Task statement: A stretch of the entries below is to be set down exactly, running from the line with "mkPool (<[n := l]>" through the line with "(** What completing", both included, and no other line.

Supplied entries: Begin

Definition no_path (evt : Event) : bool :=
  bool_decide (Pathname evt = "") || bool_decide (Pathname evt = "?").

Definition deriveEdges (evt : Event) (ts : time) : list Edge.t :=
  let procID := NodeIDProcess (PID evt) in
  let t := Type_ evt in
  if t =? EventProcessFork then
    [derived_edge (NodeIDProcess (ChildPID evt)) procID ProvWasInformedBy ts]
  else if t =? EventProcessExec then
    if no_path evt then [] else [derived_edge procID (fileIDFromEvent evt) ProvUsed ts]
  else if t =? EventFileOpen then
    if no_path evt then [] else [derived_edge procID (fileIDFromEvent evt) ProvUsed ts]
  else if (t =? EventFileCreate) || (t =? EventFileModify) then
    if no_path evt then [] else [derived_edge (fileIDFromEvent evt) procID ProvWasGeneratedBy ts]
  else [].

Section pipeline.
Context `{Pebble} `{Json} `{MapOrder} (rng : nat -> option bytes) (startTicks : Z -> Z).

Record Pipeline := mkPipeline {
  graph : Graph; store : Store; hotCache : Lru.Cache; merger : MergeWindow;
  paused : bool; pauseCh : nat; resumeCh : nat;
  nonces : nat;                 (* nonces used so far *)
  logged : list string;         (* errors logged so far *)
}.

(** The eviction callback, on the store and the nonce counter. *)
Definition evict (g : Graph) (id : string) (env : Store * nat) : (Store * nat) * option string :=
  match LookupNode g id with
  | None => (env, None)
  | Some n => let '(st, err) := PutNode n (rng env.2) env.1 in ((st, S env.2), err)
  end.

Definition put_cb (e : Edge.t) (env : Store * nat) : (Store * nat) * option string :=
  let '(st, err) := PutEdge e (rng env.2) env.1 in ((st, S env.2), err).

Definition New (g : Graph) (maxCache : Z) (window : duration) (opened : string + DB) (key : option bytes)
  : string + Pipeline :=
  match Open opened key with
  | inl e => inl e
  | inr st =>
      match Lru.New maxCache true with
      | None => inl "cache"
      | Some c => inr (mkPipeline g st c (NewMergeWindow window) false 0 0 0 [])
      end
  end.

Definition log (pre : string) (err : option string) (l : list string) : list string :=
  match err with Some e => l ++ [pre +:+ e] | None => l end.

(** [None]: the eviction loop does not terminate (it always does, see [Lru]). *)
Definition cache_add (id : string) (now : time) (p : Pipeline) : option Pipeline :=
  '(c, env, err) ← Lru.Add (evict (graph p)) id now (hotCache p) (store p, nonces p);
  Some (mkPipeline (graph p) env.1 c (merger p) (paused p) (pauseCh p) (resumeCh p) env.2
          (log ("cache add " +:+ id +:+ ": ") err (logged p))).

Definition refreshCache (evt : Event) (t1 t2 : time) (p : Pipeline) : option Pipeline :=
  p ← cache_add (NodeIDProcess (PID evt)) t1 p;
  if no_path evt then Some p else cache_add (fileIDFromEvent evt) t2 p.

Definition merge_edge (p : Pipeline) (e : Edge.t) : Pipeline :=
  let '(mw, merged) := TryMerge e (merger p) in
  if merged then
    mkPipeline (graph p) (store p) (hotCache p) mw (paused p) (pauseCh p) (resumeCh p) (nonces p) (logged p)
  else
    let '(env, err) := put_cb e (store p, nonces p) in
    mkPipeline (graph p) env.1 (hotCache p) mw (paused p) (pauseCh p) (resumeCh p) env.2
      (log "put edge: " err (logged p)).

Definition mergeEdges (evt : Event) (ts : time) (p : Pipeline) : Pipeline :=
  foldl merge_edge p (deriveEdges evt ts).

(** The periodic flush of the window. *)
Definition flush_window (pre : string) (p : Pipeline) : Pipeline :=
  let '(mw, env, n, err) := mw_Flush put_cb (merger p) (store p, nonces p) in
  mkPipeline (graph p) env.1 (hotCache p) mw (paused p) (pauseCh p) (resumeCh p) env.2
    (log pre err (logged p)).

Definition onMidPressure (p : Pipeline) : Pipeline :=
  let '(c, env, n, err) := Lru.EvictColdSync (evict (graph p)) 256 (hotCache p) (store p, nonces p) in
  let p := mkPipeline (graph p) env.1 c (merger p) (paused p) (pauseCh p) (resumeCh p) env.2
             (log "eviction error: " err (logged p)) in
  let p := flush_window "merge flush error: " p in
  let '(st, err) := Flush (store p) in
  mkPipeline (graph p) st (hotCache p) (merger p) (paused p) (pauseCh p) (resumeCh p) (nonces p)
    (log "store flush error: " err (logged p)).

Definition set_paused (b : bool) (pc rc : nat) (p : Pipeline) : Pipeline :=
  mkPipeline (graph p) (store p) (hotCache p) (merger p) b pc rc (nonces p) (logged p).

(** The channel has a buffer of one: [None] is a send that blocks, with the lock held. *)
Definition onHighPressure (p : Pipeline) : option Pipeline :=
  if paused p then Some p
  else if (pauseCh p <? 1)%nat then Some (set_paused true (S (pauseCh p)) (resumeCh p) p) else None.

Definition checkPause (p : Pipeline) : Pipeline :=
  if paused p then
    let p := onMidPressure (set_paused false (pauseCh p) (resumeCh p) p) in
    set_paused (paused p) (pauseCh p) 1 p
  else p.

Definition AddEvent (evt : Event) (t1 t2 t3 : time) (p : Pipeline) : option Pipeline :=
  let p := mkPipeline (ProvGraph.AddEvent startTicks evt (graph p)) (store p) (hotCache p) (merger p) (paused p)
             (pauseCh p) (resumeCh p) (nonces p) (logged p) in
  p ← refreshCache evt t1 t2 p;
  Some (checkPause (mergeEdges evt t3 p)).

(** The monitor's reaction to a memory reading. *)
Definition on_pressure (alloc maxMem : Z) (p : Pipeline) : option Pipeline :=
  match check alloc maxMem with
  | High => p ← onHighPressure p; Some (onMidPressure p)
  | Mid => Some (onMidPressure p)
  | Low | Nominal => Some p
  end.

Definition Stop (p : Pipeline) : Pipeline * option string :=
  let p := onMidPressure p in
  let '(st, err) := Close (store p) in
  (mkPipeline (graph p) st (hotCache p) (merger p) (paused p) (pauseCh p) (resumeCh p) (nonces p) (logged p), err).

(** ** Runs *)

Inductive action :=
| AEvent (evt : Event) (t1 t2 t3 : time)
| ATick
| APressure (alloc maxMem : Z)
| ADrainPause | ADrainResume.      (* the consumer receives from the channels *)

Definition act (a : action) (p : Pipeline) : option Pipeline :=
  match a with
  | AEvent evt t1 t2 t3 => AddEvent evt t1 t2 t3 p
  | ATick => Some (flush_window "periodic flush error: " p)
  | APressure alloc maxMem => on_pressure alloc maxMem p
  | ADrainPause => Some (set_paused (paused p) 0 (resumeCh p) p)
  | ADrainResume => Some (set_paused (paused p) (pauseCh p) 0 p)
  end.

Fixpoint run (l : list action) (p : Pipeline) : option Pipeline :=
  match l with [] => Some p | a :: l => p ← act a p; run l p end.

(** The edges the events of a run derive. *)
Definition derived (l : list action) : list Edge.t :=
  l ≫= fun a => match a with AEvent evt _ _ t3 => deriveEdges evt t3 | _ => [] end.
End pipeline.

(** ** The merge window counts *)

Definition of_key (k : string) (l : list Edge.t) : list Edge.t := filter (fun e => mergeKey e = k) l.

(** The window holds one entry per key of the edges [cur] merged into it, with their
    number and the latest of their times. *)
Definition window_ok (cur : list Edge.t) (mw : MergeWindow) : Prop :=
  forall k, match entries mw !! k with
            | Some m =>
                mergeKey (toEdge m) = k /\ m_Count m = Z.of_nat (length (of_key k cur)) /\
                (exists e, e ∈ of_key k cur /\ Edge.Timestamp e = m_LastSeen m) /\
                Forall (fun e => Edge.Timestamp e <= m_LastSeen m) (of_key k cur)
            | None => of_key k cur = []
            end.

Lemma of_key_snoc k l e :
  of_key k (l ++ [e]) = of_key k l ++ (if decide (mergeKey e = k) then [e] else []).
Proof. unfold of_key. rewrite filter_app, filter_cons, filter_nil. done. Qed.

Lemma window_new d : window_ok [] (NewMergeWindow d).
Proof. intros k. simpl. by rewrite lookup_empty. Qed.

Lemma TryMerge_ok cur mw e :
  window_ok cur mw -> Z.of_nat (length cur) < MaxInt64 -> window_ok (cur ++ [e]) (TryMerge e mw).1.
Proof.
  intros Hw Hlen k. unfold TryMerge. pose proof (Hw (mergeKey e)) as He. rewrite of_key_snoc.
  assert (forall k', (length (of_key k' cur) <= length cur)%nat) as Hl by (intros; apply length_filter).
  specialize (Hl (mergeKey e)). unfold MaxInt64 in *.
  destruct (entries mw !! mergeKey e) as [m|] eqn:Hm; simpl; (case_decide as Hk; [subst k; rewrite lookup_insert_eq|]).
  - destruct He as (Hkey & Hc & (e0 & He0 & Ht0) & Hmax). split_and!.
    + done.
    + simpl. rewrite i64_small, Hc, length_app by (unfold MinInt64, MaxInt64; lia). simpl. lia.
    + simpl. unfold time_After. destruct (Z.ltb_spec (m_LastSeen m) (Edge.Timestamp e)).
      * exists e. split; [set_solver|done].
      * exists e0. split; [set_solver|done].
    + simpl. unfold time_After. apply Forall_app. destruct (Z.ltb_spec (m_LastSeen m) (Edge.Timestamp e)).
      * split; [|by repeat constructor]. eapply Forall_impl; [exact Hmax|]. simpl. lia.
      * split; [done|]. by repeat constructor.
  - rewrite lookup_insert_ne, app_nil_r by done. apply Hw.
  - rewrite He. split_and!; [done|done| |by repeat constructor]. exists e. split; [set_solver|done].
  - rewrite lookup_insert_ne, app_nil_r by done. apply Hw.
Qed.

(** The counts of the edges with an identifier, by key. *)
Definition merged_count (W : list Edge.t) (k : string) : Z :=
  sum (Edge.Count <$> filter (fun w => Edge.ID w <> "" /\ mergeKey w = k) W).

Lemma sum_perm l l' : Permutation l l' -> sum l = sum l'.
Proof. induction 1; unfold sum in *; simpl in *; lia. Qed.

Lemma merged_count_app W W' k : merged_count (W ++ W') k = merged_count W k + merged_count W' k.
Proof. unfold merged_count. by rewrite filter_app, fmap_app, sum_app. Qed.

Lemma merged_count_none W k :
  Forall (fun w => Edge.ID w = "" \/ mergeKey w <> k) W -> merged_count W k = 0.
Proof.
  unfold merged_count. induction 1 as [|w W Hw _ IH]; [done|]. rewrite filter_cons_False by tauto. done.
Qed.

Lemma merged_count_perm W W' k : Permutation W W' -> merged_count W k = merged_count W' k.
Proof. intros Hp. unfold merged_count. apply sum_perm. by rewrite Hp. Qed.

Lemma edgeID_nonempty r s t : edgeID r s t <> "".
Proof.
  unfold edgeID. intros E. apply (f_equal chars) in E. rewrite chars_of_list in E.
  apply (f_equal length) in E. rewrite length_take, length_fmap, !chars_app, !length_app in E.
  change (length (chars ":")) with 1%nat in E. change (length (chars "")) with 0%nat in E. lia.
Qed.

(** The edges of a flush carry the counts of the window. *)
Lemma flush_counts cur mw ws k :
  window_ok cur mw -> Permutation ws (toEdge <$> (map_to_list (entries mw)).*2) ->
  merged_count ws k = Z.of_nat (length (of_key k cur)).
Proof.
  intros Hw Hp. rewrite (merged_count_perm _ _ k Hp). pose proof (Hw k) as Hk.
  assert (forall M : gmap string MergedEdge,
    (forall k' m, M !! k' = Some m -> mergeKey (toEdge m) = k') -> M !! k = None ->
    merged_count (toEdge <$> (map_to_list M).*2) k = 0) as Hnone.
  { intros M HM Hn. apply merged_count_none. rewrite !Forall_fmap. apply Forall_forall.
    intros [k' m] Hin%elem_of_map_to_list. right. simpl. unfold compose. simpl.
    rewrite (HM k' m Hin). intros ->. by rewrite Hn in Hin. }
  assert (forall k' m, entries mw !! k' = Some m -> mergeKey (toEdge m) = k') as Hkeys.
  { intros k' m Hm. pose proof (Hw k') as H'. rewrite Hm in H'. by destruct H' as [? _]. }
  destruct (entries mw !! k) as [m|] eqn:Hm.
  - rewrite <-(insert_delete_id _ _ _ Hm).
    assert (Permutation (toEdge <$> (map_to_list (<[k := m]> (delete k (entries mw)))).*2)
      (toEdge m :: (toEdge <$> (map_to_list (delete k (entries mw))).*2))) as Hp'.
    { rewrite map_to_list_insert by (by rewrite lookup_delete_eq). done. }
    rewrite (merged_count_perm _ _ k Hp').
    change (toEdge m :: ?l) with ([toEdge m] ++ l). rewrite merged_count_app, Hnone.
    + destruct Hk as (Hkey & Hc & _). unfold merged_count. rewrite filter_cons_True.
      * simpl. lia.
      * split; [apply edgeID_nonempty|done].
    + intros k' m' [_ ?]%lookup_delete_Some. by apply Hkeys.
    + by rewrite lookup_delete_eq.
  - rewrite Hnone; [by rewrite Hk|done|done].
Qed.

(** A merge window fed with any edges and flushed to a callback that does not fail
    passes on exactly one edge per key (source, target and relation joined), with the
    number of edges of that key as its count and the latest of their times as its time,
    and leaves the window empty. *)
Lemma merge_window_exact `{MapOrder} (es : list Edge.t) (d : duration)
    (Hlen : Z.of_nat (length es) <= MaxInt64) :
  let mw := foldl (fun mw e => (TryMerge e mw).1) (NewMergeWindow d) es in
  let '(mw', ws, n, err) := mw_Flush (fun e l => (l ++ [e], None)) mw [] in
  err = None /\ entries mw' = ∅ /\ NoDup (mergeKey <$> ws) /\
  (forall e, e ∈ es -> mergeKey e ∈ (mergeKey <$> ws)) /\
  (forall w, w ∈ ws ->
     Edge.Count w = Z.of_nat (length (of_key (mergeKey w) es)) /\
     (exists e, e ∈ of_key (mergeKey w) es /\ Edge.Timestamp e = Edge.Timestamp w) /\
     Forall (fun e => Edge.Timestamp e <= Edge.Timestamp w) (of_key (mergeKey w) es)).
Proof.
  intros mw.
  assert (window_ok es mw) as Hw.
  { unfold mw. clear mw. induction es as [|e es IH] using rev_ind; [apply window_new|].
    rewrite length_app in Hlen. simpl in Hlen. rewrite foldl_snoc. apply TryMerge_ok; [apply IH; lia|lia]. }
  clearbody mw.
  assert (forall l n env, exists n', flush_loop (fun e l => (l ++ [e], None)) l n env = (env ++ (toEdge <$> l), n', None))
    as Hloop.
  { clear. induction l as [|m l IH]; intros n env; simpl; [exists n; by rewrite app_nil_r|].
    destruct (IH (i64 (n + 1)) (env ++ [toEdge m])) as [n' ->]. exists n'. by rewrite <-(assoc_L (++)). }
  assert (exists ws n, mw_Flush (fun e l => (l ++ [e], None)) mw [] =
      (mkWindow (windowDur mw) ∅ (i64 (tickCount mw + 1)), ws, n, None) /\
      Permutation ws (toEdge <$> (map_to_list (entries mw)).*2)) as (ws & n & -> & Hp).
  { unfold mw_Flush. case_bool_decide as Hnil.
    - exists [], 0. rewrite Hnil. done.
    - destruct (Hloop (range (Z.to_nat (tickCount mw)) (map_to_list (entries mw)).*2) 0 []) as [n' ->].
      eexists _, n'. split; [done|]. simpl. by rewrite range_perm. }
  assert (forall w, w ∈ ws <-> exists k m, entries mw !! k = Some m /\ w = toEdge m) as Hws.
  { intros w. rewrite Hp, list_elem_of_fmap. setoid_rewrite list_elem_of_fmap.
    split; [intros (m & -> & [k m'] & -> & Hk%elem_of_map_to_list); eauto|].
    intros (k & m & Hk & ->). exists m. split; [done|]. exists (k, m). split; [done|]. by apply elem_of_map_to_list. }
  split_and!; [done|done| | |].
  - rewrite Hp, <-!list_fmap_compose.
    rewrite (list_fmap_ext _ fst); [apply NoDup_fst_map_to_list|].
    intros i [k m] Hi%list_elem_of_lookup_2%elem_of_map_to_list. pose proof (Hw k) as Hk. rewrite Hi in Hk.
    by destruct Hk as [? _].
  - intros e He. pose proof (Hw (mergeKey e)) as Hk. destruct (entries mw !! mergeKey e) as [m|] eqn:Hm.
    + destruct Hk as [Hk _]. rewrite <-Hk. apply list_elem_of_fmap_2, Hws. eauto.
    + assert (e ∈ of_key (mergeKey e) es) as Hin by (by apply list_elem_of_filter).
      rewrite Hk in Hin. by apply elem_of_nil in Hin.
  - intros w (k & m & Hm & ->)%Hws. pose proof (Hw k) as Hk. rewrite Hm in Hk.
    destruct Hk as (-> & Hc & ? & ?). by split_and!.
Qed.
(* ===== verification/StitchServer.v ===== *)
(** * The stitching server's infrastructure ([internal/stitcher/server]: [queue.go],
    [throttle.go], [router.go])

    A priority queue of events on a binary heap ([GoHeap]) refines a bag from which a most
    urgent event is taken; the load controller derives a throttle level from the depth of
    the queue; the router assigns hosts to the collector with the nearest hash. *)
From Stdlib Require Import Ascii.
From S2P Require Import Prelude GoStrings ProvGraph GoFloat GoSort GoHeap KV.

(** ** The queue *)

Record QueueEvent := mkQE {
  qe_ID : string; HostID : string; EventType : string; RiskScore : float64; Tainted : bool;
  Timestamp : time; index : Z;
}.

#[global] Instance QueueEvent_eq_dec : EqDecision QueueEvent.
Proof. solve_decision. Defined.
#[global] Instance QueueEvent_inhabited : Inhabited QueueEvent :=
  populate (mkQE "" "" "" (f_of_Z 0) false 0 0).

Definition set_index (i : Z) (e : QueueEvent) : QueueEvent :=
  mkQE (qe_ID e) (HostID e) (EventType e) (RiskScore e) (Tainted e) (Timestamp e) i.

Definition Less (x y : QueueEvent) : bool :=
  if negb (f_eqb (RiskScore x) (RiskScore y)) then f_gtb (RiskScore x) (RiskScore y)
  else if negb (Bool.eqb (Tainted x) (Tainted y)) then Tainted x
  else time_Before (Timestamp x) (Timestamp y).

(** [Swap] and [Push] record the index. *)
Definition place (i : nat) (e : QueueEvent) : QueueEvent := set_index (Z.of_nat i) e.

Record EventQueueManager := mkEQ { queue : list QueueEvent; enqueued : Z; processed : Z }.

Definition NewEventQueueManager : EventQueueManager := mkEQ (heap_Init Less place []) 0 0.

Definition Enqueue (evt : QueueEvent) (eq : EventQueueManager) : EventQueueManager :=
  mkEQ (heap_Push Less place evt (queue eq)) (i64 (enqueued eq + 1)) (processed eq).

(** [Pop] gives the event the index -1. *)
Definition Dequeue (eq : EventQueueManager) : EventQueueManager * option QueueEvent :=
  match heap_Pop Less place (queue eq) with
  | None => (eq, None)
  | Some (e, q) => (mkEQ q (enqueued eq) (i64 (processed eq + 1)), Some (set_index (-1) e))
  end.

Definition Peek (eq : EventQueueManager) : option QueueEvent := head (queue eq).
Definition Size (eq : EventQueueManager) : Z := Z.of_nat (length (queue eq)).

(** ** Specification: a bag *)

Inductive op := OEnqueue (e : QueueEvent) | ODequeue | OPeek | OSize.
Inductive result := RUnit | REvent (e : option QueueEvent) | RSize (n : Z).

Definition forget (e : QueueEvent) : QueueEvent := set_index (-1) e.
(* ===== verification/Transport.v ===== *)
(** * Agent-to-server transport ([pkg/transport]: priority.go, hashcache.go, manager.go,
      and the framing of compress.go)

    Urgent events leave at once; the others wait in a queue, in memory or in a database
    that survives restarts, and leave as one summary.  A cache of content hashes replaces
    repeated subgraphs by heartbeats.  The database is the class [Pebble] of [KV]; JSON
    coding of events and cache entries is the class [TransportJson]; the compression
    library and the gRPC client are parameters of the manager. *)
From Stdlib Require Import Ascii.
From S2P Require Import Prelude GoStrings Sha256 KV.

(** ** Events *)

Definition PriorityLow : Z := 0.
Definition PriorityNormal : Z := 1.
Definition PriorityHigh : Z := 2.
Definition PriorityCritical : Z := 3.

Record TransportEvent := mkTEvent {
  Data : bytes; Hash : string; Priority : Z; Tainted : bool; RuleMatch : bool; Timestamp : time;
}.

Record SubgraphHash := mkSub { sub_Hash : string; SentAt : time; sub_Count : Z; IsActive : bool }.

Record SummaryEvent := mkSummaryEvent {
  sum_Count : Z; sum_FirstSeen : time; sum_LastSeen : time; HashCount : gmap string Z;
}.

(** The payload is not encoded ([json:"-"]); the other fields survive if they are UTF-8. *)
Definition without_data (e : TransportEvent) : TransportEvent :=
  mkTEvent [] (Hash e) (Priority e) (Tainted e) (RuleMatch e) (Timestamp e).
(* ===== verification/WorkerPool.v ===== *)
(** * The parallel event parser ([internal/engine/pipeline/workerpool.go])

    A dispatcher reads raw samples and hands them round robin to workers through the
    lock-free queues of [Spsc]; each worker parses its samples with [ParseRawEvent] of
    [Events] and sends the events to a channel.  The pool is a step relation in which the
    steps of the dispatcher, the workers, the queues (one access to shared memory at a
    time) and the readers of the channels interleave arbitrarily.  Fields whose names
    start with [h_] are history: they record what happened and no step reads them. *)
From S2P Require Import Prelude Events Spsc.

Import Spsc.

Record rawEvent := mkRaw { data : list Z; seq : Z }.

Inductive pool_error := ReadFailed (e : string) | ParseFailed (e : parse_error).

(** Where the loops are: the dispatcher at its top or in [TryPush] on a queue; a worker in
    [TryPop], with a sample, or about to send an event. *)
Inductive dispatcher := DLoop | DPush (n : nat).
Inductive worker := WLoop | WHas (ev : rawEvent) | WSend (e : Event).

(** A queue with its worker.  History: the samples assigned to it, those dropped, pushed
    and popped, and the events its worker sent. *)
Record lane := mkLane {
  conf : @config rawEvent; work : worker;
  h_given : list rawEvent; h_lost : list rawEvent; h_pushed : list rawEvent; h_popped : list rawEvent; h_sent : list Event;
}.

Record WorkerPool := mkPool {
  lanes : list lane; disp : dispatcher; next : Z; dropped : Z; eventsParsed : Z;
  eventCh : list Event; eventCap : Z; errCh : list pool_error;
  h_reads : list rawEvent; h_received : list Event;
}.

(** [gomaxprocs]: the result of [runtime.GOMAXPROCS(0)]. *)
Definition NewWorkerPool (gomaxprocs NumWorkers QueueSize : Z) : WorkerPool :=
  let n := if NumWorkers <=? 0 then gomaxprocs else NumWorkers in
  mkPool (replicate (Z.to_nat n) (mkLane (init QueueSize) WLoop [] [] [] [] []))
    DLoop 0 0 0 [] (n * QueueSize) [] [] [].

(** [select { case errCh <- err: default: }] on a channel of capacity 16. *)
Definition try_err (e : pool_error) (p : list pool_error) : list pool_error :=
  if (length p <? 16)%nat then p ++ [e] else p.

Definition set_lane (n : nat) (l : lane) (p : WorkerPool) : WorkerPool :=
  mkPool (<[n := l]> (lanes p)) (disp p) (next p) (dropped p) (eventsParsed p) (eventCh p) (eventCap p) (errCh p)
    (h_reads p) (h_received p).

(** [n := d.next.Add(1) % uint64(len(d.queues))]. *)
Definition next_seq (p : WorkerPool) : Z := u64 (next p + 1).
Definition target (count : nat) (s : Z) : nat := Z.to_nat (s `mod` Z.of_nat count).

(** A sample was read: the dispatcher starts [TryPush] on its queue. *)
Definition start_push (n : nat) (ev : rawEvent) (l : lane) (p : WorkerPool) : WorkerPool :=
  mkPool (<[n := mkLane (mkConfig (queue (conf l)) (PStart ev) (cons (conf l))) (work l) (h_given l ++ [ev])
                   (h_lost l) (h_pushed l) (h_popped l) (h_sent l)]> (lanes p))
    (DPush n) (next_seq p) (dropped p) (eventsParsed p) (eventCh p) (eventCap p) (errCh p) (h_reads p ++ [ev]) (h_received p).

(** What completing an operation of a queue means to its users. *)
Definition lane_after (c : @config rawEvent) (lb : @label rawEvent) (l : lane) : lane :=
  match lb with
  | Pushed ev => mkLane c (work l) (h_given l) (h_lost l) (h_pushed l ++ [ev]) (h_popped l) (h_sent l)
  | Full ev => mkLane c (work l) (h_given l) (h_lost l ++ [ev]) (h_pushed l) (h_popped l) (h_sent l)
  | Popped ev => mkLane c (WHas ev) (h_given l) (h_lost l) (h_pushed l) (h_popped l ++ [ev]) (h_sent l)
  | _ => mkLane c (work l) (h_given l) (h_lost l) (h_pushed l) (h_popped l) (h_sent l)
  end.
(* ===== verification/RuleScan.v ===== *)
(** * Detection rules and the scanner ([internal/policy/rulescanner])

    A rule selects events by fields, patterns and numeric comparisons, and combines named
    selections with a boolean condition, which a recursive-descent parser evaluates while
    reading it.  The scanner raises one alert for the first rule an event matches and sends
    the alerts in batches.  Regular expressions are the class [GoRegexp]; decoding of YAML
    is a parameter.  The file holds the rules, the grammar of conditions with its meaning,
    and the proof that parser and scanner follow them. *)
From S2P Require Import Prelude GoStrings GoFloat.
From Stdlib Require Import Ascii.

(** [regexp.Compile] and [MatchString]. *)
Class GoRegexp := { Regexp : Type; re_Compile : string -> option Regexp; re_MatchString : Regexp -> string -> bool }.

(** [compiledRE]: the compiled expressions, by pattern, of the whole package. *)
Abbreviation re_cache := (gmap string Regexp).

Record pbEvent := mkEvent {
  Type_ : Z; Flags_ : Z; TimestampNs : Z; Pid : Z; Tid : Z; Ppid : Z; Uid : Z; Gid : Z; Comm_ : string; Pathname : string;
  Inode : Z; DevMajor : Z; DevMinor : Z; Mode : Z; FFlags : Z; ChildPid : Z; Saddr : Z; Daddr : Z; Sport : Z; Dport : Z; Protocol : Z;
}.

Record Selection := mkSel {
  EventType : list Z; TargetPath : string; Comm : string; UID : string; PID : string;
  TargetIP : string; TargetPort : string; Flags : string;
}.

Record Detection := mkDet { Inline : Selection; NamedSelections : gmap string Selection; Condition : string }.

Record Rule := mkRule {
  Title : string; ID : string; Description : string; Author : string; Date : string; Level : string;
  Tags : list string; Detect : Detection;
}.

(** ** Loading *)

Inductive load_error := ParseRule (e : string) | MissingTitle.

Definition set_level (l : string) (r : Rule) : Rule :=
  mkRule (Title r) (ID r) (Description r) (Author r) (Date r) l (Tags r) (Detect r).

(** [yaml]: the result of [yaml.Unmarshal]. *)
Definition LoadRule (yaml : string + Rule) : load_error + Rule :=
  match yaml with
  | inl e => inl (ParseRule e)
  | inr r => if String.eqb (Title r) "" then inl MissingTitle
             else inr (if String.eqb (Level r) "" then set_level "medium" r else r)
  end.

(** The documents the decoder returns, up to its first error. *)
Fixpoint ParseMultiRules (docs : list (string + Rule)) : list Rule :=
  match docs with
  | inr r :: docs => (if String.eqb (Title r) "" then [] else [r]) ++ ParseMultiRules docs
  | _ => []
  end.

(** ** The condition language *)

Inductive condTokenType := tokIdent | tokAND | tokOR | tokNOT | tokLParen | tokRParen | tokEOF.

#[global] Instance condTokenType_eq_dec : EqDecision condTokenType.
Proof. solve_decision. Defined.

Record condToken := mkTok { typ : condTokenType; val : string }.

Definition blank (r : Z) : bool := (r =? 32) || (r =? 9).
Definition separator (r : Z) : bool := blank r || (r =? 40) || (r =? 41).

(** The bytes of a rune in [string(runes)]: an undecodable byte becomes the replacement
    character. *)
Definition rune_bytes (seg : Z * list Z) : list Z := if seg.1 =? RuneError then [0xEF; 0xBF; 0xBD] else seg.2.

Supplied entries: End

Task answer:
  mkPool (<[n := l]> (lanes p)) (disp p) (next p) (dropped p) (eventsParsed p) (eventCh p) (eventCap p) (errCh p)
    (h_reads p) (h_received p).

(** [n := d.next.Add(1) % uint64(len(d.queues))]. *)
Definition next_seq (p : WorkerPool) : Z := u64 (next p + 1).
Definition target (count : nat) (s : Z) : nat := Z.to_nat (s `mod` Z.of_nat count).

(** A sample was read: the dispatcher starts [TryPush] on its queue. *)
Definition start_push (n : nat) (ev : rawEvent) (l : lane) (p : WorkerPool) : WorkerPool :=
  mkPool (<[n := mkLane (mkConfig (queue (conf l)) (PStart ev) (cons (conf l))) (work l) (h_given l ++ [ev])
                   (h_lost l) (h_pushed l) (h_popped l) (h_sent l)]> (lanes p))
    (DPush n) (next_seq p) (dropped p) (eventsParsed p) (eventCh p) (eventCap p) (errCh p) (h_reads p ++ [ev]) (h_received p).

(** What completing an operation of a queue means to its users. *)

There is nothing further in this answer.